Lemma wf_dot (A B : ndarray) :
  wf_ndarray A = true -> wf_ndarray (dot_array A B) = true.
Proof.
  intros HA. apply wf_ndarray_iff. cbn [dot_array data nrows ncols].
  split; [rewrite length_map; now apply wf_length|].
  intros r Hr. apply in_map_iff in Hr. destruct Hr as [ra [<- _]].
  split; [now rewrite length_map, length_seq|].
  intros x Hx. apply in_map_iff in Hx. destruct Hx as [j [<- _]].
  apply dot64_in_range.
Qed.

(** Each entry of [np.dot] is the standard row-by-column sum, wrapped to
    int64. *)
Lemma entry_dot (A B : ndarray) (i j : nat) :
  wf_ndarray A = true -> wf_ndarray B = true ->
  ncols A = nrows B -> (i < nrows A)%nat -> (j < ncols B)%nat ->
  entry (dot_array A B) i j = wrap64 (standard_product_entry A B i j).
Proof.
  intros HA HB Hin Hi Hj.
  pose proof (wf_length A HA) as LA. pose proof (wf_length B HB) as LB.
  unfold entry at 1. cbn [dot_array data].
  rewrite (nth_map_in _ _ []) by lia.
  rewrite (nth_map_in _ _ 0%nat) by (now rewrite length_seq).
  rewrite seq_nth by exact Hj. cbn [Nat.add].
  rewrite dot64_wrap. f_equal. unfold standard_product_entry.
  apply dot_exact_sum.
  - now apply wf_row_length.
  - unfold column. rewrite length_map. lia.
  - intros k. now rewrite nth_column.
Qed.

End Dot.

(** ** Array addition *)

Section Add.
Local Open Scope nat_scope.

Lemma bcast_dim_same (n : nat) : bcast_dim n n = Some n.
Proof. unfold bcast_dim. now rewrite Nat.eqb_refl. Qed.

Lemma bcast_dim_comm (a b : nat) : bcast_dim a b = bcast_dim b a.
Proof.
  unfold bcast_dim. rewrite (Nat.eqb_sym b a).
  destruct (Nat.eqb_spec a b) as [->|Hab]; [reflexivity|].
  destruct (Nat.eqb_spec a 1) as [->|Ha], (Nat.eqb_spec b 1) as [->|Hb];
    reflexivity.
Qed.

Lemma broadcast_to_same (A : ndarray) :
  broadcast_to (nrows A) (ncols A) A = data A.
Proof.
  unfold broadcast_to, broadcast_axis. rewrite !Nat.eqb_refl.
  apply map_id.
Qed.

Lemma add_array_comm (r c : nat) (A B : ndarray) :
  add_array r c A B = add_array r c B A.
Proof.
  unfold add_array. f_equal. apply map2_comm.
  intros x y. apply map2_comm. apply add64_comm.
Qed.

Lemma np_add_comm (A B : ndarray) : np_add A B = np_add B A.
Proof.
  unfold np_add.
  rewrite (bcast_dim_comm (nrows A)), (bcast_dim_comm (ncols A)).
  destruct (bcast_dim (nrows B) (nrows A)) as [r|]; [|reflexivity].
  destruct (bcast_dim (ncols B) (ncols A)) as [c|]; [|reflexivity].
  now rewrite add_array_comm.
Qed.

(** On equal shapes [+] is the plain elementwise int64 sum. *)
Lemma np_add_same_shape (A B : ndarray) :
  shape A = shape B ->
  np_add A B =
  Ok (mk_ndarray (nrows A) (ncols A) (map2 (map2 add64) (data A) (data B))).
Proof.
  unfold shape. intros H. injection H as Hr Hc.
  unfold np_add. rewrite <- Hr, <- Hc, !bcast_dim_same.
  unfold add_array. rewrite broadcast_to_same.
  rewrite Hr, Hc, broadcast_to_same. reflexivity.
Qed.

Lemma wf_add_same (A B : ndarray) :
  wf_ndarray A = true -> wf_ndarray B = true -> shape A = shape B ->
  wf_ndarray
    (mk_ndarray (nrows A) (ncols A) (map2 (map2 add64) (data A) (data B)))
  = true.
Proof.
  unfold shape. intros HA HB H. injection H as Hr Hc.
  apply wf_ndarray_iff in HA. destruct HA as [LA RA].
  apply wf_ndarray_iff in HB. destruct HB as [LB RB].
  apply wf_ndarray_iff. cbn [data nrows ncols]. split.
  - rewrite length_map2. lia.
  - intros r Hin. apply in_map2 in Hin.
    destruct Hin as [ra [rb [Ha [Hb ->]]]].
    destruct (RA ra Ha) as [La _]. destruct (RB rb Hb) as [Lb _].
    split; [rewrite length_map2; lia|].
    intros x Hx. apply in_map2 in Hx. destruct Hx as [u [v [_ [_ ->]]]].
    apply wrap64_in_range.
Qed.

Lemma entry_add_same (A B : ndarray) (i j : nat) :
  wf_ndarray A = true -> wf_ndarray B = true -> shape A = shape B ->
  i < nrows A -> j < ncols A ->
  entry
    (mk_ndarray (nrows A) (ncols A) (map2 (map2 add64) (data A) (data B)))
    i j
  = add64 (entry A i j) (entry B i j).
Proof.
  unfold shape. intros HA HB H Hi Hj. injection H as Hr Hc.
  pose proof (wf_length A HA) as LA. pose proof (wf_length B HB) as LB.
  assert (i < nrows B) as Hi' by lia.
  pose proof (wf_row_length A i HA Hi) as RA.
  pose proof (wf_row_length B i HB Hi') as RB.
  unfold entry. cbn [data].
  rewrite (nth_map2 _ _ _ [] []) by lia.
  apply nth_map2; lia.
Qed.

End Add.

(** ** Running the stepwise functions *)

Section Stepwise.

(** The expansion factors of two positive dimensions, as naturals. *)
Lemma factors_nat (n p : nat) :
  (1 <= n)%nat -> (1 <= p)%nat ->
  exists a b : nat,
    Z.lcm (Z.of_nat n) (Z.of_nat p) / Z.of_nat n = Z.of_nat a /\
    Z.lcm (Z.of_nat n) (Z.of_nat p) / Z.of_nat p = Z.of_nat b /\
    (1 <= a)%nat /\ (1 <= b)%nat /\
    Z.of_nat (n * a) = Z.lcm (Z.of_nat n) (Z.of_nat p) /\
    Z.of_nat (p * b) = Z.lcm (Z.of_nat n) (Z.of_nat p).
Proof.
  intros Hn Hp.
  assert (Z.of_nat n <> 0) as N1 by lia.
  assert (Z.of_nat p <> 0) as N2 by lia.
  pose proof (lcm_pos _ _ N1 N2) as HL.
  pose proof (lcm_div_mul_l _ (Z.of_nat p) N1) as Ha.
  pose proof (lcm_div_mul_r (Z.of_nat n) _ N2) as Hb.
  set (L := Z.lcm (Z.of_nat n) (Z.of_nat p)) in *.
  assert (0 < L / Z.of_nat n) as Pa by nia.
  assert (0 < L / Z.of_nat p) as Pb by nia.
  exists (Z.to_nat (L / Z.of_nat n)), (Z.to_nat (L / Z.of_nat p)).
  rewrite !Nat2Z.inj_mul, !Z2Nat.id by lia.
  repeat split; lia.
Qed.

Lemma floordiv_of_nat (L : Z) (n : nat) :
  (1 <= n)%nat -> floordiv L (Z.of_nat n) = Ok (L / Z.of_nat n).
Proof.
  intros Hn. unfold floordiv.
  destruct (Z.eqb_spec (Z.of_nat n) 0); [lia | reflexivity].
Qed.

Lemma np_eye_of_nat (a : nat) : np_eye (Z.of_nat a) = Ok (eye_array a).
Proof.
  unfold np_eye. destruct (Z.ltb_spec (Z.of_nat a) 0); [lia|].
  now rewrite Nat2Z.id.
Qed.

Lemma np_ones_of_nat (r c : nat) :
  np_ones (Z.of_nat r) (Z.of_nat c) = Ok (ones_array r c).
Proof.
  unfold np_ones.
  destruct (Z.ltb_spec (Z.of_nat r) 0); [lia|].
  destruct (Z.ltb_spec (Z.of_nat c) 0); [lia|].
  cbn [orb]. now rewrite !Nat2Z.id.
Qed.

Lemma get_lcm_of_nat (n p : nat) :
  (1 <= n)%nat -> (1 <= p)%nat ->
  get_lcm (Z.of_nat n) (Z.of_nat p) = Ok (Z.lcm (Z.of_nat n) (Z.of_nat p)).
Proof. intros Hn Hp. apply get_lcm_nonzero; lia. Qed.

Lemma stp_product_stepwise_run (A B : ndarray) (a b : nat) :
  (1 <= ncols A)%nat -> (1 <= nrows B)%nat ->
  Z.lcm (Z.of_nat (ncols A)) (Z.of_nat (nrows B)) / Z.of_nat (ncols A)
  = Z.of_nat a ->
  Z.lcm (Z.of_nat (ncols A)) (Z.of_nat (nrows B)) / Z.of_nat (nrows B)
  = Z.of_nat b ->
  (ncols A * a = nrows B * b)%nat ->
  stp_product_stepwise A B =
  Ok (Product.mk_steps
        (Z.lcm (Z.of_nat (ncols A)) (Z.of_nat (nrows B)))
        (Z.of_nat a) (Z.of_nat b)
        (np_kron A (eye_array a)) (np_kron B (eye_array b))
        (dot_array (np_kron A (eye_array a)) (np_kron B (eye_array b)))).
Proof.
  intros Hn Hp Ea Eb Hab.
  unfold stp_product_stepwise, shape.
  rewrite get_lcm_of_nat by assumption. cbn [bind].
  rewrite !floordiv_of_nat by assumption. cbn [bind].
  rewrite Ea, Eb, !np_eye_of_nat. cbn [bind].
  unfold np_dot. cbn [np_kron ncols nrows eye_array].
  rewrite Hab, Nat.eqb_refl. reflexivity.
Qed.

Lemma stp_addition_stepwise_run (V1 V2 : ndarray) (a b : nat) :
  (1 <= nrows V1)%nat -> (1 <= nrows V2)%nat ->
  Z.lcm (Z.of_nat (nrows V1)) (Z.of_nat (nrows V2)) / Z.of_nat (nrows V1)
  = Z.of_nat a ->
  Z.lcm (Z.of_nat (nrows V1)) (Z.of_nat (nrows V2)) / Z.of_nat (nrows V2)
  = Z.of_nat b ->
  stp_addition_stepwise V1 V2 =
  (Result <- np_add (np_kron V1 (ones_array a 1))
                    (np_kron V2 (ones_array b 1)) ;;
   Ok (Addition.mk_steps
         (Z.lcm (Z.of_nat (nrows V1)) (Z.of_nat (nrows V2)))
         (Z.of_nat a) (Z.of_nat b)
         (np_kron V1 (ones_array a 1)) (np_kron V2 (ones_array b 1))
         Result)).
Proof.
  intros Hm Hp Ea Eb.
  unfold stp_addition_stepwise.
  rewrite get_lcm_of_nat by assumption. cbn [bind].
  rewrite !floordiv_of_nat by assumption. cbn [bind].
  rewrite Ea, Eb.
  rewrite !(np_ones_of_nat _ 1). cbn [bind]. reflexivity.
Qed.

Lemma matrix_addition_run (A B : ndarray) (ar ac br bc : nat) :
  (1 <= nrows A)%nat -> (1 <= ncols A)%nat ->
  (1 <= nrows B)%nat -> (1 <= ncols B)%nat ->
  Z.lcm (Z.of_nat (nrows A)) (Z.of_nat (nrows B)) / Z.of_nat (nrows A)
  = Z.of_nat ar ->
  Z.lcm (Z.of_nat (ncols A)) (Z.of_nat (ncols B)) / Z.of_nat (ncols A)
  = Z.of_nat ac ->
  Z.lcm (Z.of_nat (nrows A)) (Z.of_nat (nrows B)) / Z.of_nat (nrows B)
  = Z.of_nat br ->
  Z.lcm (Z.of_nat (ncols A)) (Z.of_nat (ncols B)) / Z.of_nat (ncols B)
  = Z.of_nat bc ->
  matrix_addition (Z.of_nat (nrows A)) (Z.of_nat (ncols A))
                  (Z.of_nat (nrows B)) (Z.of_nat (ncols B)) A B =
  (Res_add <- np_add (np_kron A (ones_array ar ac))
                     (np_kron B (ones_array br bc)) ;;
   Ok (MatrixAddition.mk_steps
         (Z.lcm (Z.of_nat (nrows A)) (Z.of_nat (nrows B)))
         (Z.lcm (Z.of_nat (ncols A)) (Z.of_nat (ncols B)))
         (Z.of_nat ar) (Z.of_nat ac) (Z.of_nat br) (Z.of_nat bc)
         (np_kron A (ones_array ar ac)) (np_kron B (ones_array br bc))
         Res_add)).
Proof.
  intros HmA HnA HmB HnB Ear Eac Ebr Ebc.
  unfold matrix_addition.
  rewrite !get_lcm_of_nat by assumption. cbn [bind].
  rewrite !floordiv_of_nat by assumption. cbn [bind].
  rewrite Ear, Eac, Ebr, Ebc, !np_ones_of_nat. cbn [bind]. reflexivity.
Qed.

Lemma factor_same (n : nat) :
  (1 <= n)%nat ->
  Z.lcm (Z.of_nat n) (Z.of_nat n) / Z.of_nat n = Z.of_nat 1.
Proof.
  intros Hn. rewrite Z.lcm_diag_nonneg by lia.
  apply Z.div_same. lia.
Qed.

End Stepwise.

(** ** The generalized product *)

(** C2, as amended. For well-formed [A] (m-by-n) and [B] (p-by-q) with all
    dimensions at least 1, [stp_product_stepwise] returns; with
    [L = lcm(n, p)], [alpha = L/n], [beta = L/p], the expanded operand
    [A_kron] is [A (x) I_alpha] of shape (m*alpha)-by-L and [B_kron] is
    [B (x) I_beta] of shape L-by-(q*beta); inside the block of [A[i,j]]
    (resp. [B[i,j]]) the diagonal carries that entry and every other position
    is exactly 0; [Result] is [np.dot(A_kron, B_kron)], of shape
    (m*alpha)-by-(q*beta), each entry being the standard row-by-column sum in
    int64. *)
Theorem stp_product_block_structure (A B : ndarray) :
  wf_ndarray A = true -> wf_ndarray B = true ->
  (1 <= nrows A)%nat -> (1 <= ncols A)%nat ->
  (1 <= nrows B)%nat -> (1 <= ncols B)%nat ->
  exists (r : Product.steps) (a b : nat),
    stp_product_stepwise A B = Ok r /\
    Product.LCM r = Z.lcm (Z.of_nat (ncols A)) (Z.of_nat (nrows B)) /\
    Product.alpha r = Product.LCM r / Z.of_nat (ncols A) /\
    Product.beta r = Product.LCM r / Z.of_nat (nrows B) /\
    Product.alpha r = Z.of_nat a /\ Product.beta r = Z.of_nat b /\
    (1 <= a)%nat /\ (1 <= b)%nat /\
    Product.A_kron r = np_kron A (eye_array a) /\
    Product.B_kron r = np_kron B (eye_array b) /\
    wf_ndarray (Product.A_kron r) = true /\
    wf_ndarray (Product.B_kron r) = true /\
    nrows (Product.A_kron r) = (nrows A * a)%nat /\
    Z.of_nat (ncols (Product.A_kron r)) = Product.LCM r /\
    Z.of_nat (nrows (Product.B_kron r)) = Product.LCM r /\
    ncols (Product.B_kron r) = (ncols B * b)%nat /\
    (forall i j k l : nat,
        (i < nrows A)%nat -> (j < ncols A)%nat -> (k < a)%nat -> (l < a)%nat ->
        entry (Product.A_kron r) (i * a + k) (j * a + l) =
        if (k =? l)%nat then entry A i j else 0) /\
    (forall i j k l : nat,
        (i < nrows B)%nat -> (j < ncols B)%nat -> (k < b)%nat -> (l < b)%nat ->
        entry (Product.B_kron r) (i * b + k) (j * b + l) =
        if (k =? l)%nat then entry B i j else 0) /\
    np_dot (Product.A_kron r) (Product.B_kron r) = Ok (Product.Result r) /\
    wf_ndarray (Product.Result r) = true /\
    shape (Product.Result r) = ((nrows A * a)%nat, (ncols B * b)%nat) /\
    (forall i j : nat,
        (i < nrows A * a)%nat -> (j < ncols B * b)%nat ->
        entry (Product.Result r) i j =
        wrap64 (standard_product_entry (Product.A_kron r) (Product.B_kron r)
                                       i j)).
Proof.
  intros HA HB HmA HnA HmB HnB.
  destruct (factors_nat (ncols A) (nrows B) HnA HmB)
    as [a [b [Ea [Eb [Pa [Pb [La Lb]]]]]]].
  assert (ncols A * a = nrows B * b)%nat as Hab by lia.
  pose proof (wf_kron A _ HA (wf_eye a)) as WA.
  pose proof (wf_kron B _ HB (wf_eye b)) as WB.
  eexists; exists a, b.
  split; [apply (stp_product_stepwise_run A B a b); assumption|].
  cbn [Product.LCM Product.alpha Product.beta Product.A_kron Product.B_kron
       Product.Result].
  repeat split; try (assumption || reflexivity || (symmetry; assumption)).
  - intros i j k l Hi Hj Hk Hl. now apply entry_kron_eye.
  - intros i j k l Hi Hj Hk Hl. now apply entry_kron_eye.
  - unfold np_dot. cbn [np_kron ncols nrows eye_array].
    now rewrite Hab, Nat.eqb_refl.
  - now apply wf_dot.
  - intros i j Hi Hj. apply entry_dot; assumption.
Qed.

_Instructions to follow_
What are the lines, exactly as written above, from the line with "stp_product_stepwise A B = Ok r /\" to the line with "(i < nrows A *", both included? Output only those.

_Solution_
    stp_product_stepwise A B = Ok r /\
    Product.LCM r = Z.lcm (Z.of_nat (ncols A)) (Z.of_nat (nrows B)) /\
    Product.alpha r = Product.LCM r / Z.of_nat (ncols A) /\
    Product.beta r = Product.LCM r / Z.of_nat (nrows B) /\
    Product.alpha r = Z.of_nat a /\ Product.beta r = Z.of_nat b /\
    (1 <= a)%nat /\ (1 <= b)%nat /\
    Product.A_kron r = np_kron A (eye_array a) /\
    Product.B_kron r = np_kron B (eye_array b) /\
    wf_ndarray (Product.A_kron r) = true /\
    wf_ndarray (Product.B_kron r) = true /\
    nrows (Product.A_kron r) = (nrows A * a)%nat /\
    Z.of_nat (ncols (Product.A_kron r)) = Product.LCM r /\
    Z.of_nat (nrows (Product.B_kron r)) = Product.LCM r /\
    ncols (Product.B_kron r) = (ncols B * b)%nat /\
    (forall i j k l : nat,
        (i < nrows A)%nat -> (j < ncols A)%nat -> (k < a)%nat -> (l < a)%nat ->
        entry (Product.A_kron r) (i * a + k) (j * a + l) =
        if (k =? l)%nat then entry A i j else 0) /\
    (forall i j k l : nat,
        (i < nrows B)%nat -> (j < ncols B)%nat -> (k < b)%nat -> (l < b)%nat ->
        entry (Product.B_kron r) (i * b + k) (j * b + l) =
        if (k =? l)%nat then entry B i j else 0) /\
    np_dot (Product.A_kron r) (Product.B_kron r) = Ok (Product.Result r) /\
    wf_ndarray (Product.Result r) = true /\
    shape (Product.Result r) = ((nrows A * a)%nat, (ncols B * b)%nat) /\
    (forall i j : nat,
        (i < nrows A * a)%nat -> (j < ncols B * b)%nat ->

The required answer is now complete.